----- Record excerpts -----

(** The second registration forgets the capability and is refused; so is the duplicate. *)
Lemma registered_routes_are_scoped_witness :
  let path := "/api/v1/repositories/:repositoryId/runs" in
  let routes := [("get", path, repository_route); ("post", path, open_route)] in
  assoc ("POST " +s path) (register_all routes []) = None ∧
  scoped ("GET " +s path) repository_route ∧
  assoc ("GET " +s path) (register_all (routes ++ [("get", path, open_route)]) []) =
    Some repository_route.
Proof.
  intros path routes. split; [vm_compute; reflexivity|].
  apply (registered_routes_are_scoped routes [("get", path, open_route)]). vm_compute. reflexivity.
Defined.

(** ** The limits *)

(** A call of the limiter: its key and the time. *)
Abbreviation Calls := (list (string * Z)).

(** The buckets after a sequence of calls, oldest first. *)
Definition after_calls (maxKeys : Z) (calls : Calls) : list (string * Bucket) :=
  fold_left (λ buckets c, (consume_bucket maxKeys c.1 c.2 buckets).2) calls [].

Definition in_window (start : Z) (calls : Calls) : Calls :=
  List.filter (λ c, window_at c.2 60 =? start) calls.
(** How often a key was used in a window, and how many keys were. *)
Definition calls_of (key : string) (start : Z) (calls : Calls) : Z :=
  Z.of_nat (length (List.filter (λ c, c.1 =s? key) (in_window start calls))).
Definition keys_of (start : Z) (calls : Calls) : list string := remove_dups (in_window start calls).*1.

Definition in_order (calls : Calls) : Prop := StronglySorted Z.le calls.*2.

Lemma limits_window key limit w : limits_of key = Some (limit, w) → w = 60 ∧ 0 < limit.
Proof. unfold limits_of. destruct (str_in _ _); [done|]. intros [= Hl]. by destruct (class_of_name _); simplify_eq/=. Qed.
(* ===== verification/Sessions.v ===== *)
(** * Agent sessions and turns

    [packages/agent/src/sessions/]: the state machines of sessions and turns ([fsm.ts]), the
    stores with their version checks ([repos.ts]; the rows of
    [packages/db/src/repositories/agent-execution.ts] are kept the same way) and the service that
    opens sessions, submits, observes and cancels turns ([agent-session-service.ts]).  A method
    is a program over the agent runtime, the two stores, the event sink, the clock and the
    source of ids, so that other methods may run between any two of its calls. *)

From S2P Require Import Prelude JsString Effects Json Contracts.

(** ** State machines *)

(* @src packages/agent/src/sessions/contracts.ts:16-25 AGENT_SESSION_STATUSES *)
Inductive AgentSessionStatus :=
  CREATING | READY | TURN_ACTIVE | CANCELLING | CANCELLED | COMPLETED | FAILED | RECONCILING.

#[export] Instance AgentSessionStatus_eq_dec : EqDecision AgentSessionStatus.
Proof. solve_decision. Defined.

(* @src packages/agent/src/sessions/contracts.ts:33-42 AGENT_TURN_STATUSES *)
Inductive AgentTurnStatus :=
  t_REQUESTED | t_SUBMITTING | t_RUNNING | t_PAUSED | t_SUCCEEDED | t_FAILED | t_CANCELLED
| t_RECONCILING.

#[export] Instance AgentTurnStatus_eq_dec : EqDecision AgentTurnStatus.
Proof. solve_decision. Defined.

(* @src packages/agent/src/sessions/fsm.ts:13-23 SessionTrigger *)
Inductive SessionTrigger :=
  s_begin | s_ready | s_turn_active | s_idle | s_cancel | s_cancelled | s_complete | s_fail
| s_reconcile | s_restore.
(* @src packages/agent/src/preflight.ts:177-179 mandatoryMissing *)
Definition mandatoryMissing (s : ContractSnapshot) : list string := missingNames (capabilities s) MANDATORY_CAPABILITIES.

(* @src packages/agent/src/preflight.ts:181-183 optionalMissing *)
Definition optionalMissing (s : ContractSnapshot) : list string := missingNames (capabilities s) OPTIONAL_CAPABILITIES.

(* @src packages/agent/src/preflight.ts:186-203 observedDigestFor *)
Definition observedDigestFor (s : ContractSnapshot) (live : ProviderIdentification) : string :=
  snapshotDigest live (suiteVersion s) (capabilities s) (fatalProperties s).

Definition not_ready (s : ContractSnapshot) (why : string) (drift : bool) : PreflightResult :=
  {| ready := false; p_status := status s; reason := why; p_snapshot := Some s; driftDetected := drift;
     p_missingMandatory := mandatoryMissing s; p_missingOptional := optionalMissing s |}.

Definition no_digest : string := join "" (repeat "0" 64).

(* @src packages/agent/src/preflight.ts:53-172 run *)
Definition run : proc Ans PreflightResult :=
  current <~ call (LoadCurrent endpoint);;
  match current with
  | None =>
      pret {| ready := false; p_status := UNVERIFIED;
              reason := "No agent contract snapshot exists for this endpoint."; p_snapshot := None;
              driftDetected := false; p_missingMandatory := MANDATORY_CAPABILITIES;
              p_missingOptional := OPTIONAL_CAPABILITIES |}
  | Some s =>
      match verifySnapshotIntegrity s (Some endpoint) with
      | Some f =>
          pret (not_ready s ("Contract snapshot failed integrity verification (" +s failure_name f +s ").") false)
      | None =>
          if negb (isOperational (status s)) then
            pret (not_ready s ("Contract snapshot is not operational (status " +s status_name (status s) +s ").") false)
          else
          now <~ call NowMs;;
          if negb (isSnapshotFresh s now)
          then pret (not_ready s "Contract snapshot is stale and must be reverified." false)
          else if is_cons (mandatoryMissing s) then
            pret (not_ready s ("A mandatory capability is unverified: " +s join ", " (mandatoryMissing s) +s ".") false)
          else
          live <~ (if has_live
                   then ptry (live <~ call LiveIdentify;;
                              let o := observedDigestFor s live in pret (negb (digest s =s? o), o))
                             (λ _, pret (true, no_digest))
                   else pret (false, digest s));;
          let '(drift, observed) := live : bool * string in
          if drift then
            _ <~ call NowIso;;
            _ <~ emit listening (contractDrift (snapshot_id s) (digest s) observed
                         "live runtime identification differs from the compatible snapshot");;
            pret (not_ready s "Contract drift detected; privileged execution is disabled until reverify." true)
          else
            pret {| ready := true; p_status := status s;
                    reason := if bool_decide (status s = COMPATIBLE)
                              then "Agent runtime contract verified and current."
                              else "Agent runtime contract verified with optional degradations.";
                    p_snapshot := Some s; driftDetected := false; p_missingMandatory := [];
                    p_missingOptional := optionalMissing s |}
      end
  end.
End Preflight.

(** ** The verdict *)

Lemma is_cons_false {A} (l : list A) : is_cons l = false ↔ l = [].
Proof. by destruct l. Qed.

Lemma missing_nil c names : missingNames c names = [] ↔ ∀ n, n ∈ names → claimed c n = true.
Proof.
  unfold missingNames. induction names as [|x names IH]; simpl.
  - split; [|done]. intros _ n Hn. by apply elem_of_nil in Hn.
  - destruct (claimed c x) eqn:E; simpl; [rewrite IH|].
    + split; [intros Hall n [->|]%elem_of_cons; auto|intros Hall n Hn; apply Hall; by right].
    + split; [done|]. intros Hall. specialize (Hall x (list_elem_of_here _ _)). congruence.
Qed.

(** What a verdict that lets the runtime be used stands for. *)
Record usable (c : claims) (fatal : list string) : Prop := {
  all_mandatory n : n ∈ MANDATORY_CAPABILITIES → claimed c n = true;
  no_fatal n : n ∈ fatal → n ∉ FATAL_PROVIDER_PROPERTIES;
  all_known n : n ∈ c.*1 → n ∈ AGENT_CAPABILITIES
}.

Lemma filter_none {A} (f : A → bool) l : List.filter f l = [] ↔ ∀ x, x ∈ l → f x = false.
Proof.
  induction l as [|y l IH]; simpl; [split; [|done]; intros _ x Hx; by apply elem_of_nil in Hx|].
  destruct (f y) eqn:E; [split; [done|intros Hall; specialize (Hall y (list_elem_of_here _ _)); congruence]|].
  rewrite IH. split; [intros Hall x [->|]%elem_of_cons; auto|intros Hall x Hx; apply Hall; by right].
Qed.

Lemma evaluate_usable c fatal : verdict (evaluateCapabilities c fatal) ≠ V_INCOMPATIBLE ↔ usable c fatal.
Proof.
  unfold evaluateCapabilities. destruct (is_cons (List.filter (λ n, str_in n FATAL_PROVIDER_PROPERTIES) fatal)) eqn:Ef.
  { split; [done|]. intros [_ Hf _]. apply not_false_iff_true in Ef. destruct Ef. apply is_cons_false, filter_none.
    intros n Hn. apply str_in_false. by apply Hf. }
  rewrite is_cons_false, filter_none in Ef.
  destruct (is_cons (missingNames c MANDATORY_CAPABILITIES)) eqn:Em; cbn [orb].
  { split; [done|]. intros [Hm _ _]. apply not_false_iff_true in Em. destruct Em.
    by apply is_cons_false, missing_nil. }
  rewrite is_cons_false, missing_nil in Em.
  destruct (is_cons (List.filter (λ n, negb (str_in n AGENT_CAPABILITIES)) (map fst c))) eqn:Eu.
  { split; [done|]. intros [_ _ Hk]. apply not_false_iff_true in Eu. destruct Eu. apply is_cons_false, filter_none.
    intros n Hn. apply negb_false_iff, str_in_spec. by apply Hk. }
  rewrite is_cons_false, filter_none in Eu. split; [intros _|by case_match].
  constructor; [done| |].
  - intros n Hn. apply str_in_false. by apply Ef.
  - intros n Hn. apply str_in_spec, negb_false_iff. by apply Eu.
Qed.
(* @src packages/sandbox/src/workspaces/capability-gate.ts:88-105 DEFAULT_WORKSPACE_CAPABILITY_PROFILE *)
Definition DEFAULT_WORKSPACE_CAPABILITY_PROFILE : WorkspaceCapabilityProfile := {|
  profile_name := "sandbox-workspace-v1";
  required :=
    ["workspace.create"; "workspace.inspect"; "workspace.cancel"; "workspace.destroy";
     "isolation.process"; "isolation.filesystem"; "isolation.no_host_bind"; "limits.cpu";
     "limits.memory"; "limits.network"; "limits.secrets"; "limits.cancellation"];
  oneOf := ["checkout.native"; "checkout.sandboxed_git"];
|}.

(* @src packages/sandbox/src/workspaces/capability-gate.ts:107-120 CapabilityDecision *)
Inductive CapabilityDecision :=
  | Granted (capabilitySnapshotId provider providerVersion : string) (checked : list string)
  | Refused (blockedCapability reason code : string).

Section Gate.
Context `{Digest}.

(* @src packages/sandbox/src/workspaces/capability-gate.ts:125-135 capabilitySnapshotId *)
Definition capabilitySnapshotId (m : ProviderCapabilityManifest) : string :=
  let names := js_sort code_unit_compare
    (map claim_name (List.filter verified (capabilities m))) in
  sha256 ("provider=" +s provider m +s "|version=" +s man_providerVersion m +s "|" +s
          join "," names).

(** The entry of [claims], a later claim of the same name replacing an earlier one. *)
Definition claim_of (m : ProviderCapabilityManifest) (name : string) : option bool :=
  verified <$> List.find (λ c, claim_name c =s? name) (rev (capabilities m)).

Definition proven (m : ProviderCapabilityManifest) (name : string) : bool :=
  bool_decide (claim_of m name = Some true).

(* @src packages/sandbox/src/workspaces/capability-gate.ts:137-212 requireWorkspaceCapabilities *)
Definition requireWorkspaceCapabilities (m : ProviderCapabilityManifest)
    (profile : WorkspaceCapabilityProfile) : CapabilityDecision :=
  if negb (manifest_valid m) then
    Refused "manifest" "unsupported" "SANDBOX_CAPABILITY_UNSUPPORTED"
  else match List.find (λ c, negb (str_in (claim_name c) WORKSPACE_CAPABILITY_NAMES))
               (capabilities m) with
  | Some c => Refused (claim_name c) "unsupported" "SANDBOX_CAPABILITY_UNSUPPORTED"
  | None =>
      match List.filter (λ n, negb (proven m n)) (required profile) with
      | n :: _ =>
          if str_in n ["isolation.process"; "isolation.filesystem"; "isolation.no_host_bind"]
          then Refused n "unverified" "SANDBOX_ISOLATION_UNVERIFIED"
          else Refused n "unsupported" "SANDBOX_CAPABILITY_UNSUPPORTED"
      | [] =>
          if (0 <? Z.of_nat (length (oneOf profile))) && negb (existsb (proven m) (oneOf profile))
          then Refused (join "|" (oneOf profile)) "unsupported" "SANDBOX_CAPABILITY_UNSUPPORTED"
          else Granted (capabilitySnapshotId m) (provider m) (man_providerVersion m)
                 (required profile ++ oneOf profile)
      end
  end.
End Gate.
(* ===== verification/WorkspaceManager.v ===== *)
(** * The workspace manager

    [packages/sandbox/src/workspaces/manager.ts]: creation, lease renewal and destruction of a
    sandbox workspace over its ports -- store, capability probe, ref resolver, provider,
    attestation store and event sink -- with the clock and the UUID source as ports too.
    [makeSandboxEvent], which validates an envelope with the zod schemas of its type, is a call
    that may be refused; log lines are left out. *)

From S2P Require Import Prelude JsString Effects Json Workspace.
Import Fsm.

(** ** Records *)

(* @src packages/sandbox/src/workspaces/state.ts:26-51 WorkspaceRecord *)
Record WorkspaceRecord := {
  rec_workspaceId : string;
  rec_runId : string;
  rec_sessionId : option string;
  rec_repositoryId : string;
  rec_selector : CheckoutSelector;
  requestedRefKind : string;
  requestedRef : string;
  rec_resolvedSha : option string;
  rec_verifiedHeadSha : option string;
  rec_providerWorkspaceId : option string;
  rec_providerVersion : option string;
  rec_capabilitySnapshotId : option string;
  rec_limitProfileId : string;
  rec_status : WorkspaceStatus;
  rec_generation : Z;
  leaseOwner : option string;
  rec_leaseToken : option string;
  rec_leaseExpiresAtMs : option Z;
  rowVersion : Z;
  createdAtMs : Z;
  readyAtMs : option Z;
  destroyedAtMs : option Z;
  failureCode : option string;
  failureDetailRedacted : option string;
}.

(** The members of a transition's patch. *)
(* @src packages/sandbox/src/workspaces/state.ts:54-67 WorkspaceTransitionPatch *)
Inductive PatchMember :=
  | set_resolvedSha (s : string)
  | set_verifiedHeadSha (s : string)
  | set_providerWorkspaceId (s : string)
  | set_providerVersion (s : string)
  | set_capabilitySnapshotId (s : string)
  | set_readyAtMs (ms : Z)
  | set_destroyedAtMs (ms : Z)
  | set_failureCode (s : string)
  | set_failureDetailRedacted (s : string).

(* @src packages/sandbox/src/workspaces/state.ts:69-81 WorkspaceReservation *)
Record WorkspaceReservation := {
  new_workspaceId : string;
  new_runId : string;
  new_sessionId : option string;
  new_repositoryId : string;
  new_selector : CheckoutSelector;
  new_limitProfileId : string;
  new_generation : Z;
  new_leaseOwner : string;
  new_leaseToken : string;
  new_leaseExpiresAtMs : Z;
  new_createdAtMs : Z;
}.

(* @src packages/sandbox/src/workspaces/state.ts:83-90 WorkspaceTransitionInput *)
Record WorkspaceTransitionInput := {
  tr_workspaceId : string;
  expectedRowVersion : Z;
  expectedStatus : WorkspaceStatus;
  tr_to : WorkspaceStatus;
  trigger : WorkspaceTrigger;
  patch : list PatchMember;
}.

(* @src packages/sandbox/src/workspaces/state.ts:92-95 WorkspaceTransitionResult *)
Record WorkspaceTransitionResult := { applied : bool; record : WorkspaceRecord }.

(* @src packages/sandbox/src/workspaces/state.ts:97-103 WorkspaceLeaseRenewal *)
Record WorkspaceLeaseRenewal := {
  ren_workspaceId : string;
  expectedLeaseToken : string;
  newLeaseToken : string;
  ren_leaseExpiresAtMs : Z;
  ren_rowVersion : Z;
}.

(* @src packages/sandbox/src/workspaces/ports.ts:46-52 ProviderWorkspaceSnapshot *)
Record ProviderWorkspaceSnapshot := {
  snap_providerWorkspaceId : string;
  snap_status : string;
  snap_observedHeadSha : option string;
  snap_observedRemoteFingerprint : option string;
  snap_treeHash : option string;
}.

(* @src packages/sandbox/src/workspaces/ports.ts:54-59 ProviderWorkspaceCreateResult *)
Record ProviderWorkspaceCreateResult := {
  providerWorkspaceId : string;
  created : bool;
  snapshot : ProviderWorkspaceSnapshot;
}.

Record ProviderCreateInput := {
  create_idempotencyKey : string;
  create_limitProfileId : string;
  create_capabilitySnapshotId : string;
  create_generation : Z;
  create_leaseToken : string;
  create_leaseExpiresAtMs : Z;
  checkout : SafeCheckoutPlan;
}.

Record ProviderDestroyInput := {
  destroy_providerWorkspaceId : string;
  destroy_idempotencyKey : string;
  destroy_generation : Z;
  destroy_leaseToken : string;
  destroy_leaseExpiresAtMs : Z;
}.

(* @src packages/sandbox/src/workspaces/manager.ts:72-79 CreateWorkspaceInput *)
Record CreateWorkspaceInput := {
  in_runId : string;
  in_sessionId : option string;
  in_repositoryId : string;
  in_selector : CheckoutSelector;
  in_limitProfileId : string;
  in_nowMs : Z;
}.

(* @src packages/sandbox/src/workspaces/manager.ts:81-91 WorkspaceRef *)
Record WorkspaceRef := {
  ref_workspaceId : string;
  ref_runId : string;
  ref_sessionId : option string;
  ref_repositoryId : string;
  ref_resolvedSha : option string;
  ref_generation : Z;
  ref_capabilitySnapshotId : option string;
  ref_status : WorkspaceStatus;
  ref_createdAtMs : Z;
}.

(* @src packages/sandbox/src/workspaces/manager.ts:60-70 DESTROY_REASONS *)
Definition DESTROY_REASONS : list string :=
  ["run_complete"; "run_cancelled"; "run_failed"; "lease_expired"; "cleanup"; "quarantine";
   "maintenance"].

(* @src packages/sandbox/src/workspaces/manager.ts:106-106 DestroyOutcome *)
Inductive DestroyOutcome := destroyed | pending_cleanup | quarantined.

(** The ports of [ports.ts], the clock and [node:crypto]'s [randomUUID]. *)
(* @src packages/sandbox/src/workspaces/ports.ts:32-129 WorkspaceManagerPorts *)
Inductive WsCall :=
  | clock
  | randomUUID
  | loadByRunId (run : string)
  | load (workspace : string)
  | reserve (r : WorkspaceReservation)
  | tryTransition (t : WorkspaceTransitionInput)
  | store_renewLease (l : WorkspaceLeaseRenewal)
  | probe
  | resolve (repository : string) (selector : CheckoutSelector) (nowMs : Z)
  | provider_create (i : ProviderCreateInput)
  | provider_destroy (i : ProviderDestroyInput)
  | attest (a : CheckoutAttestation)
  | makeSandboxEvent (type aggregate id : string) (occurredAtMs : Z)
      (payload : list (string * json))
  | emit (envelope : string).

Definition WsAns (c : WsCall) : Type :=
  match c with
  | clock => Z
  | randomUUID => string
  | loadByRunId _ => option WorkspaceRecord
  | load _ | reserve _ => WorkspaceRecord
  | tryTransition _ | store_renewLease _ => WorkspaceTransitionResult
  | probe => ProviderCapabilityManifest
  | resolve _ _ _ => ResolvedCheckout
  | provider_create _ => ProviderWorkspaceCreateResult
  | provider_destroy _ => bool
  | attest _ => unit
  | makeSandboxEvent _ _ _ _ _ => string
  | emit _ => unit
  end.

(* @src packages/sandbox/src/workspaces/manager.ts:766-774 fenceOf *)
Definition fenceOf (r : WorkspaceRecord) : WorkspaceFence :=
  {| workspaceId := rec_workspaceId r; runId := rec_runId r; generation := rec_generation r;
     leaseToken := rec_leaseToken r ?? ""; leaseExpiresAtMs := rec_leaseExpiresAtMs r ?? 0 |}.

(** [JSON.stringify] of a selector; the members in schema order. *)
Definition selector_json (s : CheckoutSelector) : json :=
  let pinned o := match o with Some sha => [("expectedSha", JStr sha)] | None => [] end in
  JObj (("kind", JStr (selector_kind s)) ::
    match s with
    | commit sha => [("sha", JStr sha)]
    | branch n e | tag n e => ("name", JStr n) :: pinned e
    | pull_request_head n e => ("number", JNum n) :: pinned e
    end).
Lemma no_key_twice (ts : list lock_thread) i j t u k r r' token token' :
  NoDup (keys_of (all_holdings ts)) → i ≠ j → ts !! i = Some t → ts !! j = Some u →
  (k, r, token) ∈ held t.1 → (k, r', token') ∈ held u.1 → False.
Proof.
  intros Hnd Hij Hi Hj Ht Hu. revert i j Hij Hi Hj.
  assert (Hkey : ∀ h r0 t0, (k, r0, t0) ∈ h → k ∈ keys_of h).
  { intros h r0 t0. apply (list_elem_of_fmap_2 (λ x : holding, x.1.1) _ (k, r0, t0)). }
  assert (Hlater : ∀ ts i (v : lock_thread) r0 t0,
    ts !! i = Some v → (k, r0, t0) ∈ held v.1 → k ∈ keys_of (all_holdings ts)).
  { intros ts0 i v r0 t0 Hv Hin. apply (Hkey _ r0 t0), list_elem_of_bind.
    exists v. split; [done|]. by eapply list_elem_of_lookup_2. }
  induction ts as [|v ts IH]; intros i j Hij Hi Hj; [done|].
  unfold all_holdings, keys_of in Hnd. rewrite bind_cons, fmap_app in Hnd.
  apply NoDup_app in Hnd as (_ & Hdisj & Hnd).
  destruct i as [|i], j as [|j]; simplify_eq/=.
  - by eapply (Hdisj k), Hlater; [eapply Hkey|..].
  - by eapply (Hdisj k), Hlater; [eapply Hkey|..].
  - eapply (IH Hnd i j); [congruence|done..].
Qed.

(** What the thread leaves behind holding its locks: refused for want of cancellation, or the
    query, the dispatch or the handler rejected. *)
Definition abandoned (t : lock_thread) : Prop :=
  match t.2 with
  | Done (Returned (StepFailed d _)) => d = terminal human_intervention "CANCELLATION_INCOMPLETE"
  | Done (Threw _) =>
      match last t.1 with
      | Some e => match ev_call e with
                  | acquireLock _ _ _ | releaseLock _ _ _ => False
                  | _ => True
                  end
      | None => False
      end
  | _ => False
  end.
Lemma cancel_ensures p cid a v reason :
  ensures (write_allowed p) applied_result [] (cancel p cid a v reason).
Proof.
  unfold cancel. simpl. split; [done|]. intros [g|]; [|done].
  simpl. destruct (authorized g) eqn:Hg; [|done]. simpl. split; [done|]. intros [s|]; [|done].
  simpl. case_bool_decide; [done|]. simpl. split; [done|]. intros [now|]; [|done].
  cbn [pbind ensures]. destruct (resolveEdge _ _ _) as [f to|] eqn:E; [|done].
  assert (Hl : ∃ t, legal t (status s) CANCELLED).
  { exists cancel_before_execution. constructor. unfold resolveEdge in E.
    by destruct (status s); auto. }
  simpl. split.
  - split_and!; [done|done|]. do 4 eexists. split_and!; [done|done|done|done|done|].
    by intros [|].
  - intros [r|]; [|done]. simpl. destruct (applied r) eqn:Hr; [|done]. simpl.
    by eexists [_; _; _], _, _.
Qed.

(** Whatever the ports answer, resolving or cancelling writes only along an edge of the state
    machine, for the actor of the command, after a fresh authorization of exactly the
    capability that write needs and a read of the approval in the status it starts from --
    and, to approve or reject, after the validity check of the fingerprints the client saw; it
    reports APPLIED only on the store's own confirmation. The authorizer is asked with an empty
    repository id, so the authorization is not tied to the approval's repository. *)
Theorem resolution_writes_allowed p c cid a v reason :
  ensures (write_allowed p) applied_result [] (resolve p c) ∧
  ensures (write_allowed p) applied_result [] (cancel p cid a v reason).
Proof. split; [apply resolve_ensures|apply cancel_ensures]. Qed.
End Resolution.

-----

▶ _Work required_:
All lines in the listing above from the line containing "(* ===== verification/Sessions.v ===== *)" to the line containing "(* @src packages/agent/src/sessions/contracts.ts:16-25", inclusive, should be retyped exactly; no other lines should appear.

▶ _Response to the exercise_:
(* ===== verification/Sessions.v ===== *)
(** * Agent sessions and turns

    [packages/agent/src/sessions/]: the state machines of sessions and turns ([fsm.ts]), the
    stores with their version checks ([repos.ts]; the rows of
    [packages/db/src/repositories/agent-execution.ts] are kept the same way) and the service that
    opens sessions, submits, observes and cancels turns ([agent-session-service.ts]).  A method
    is a program over the agent runtime, the two stores, the event sink, the clock and the
    source of ids, so that other methods may run between any two of its calls. *)

From S2P Require Import Prelude JsString Effects Json Contracts.

(** ** State machines *)

(* @src packages/agent/src/sessions/contracts.ts:16-25 AGENT_SESSION_STATUSES *)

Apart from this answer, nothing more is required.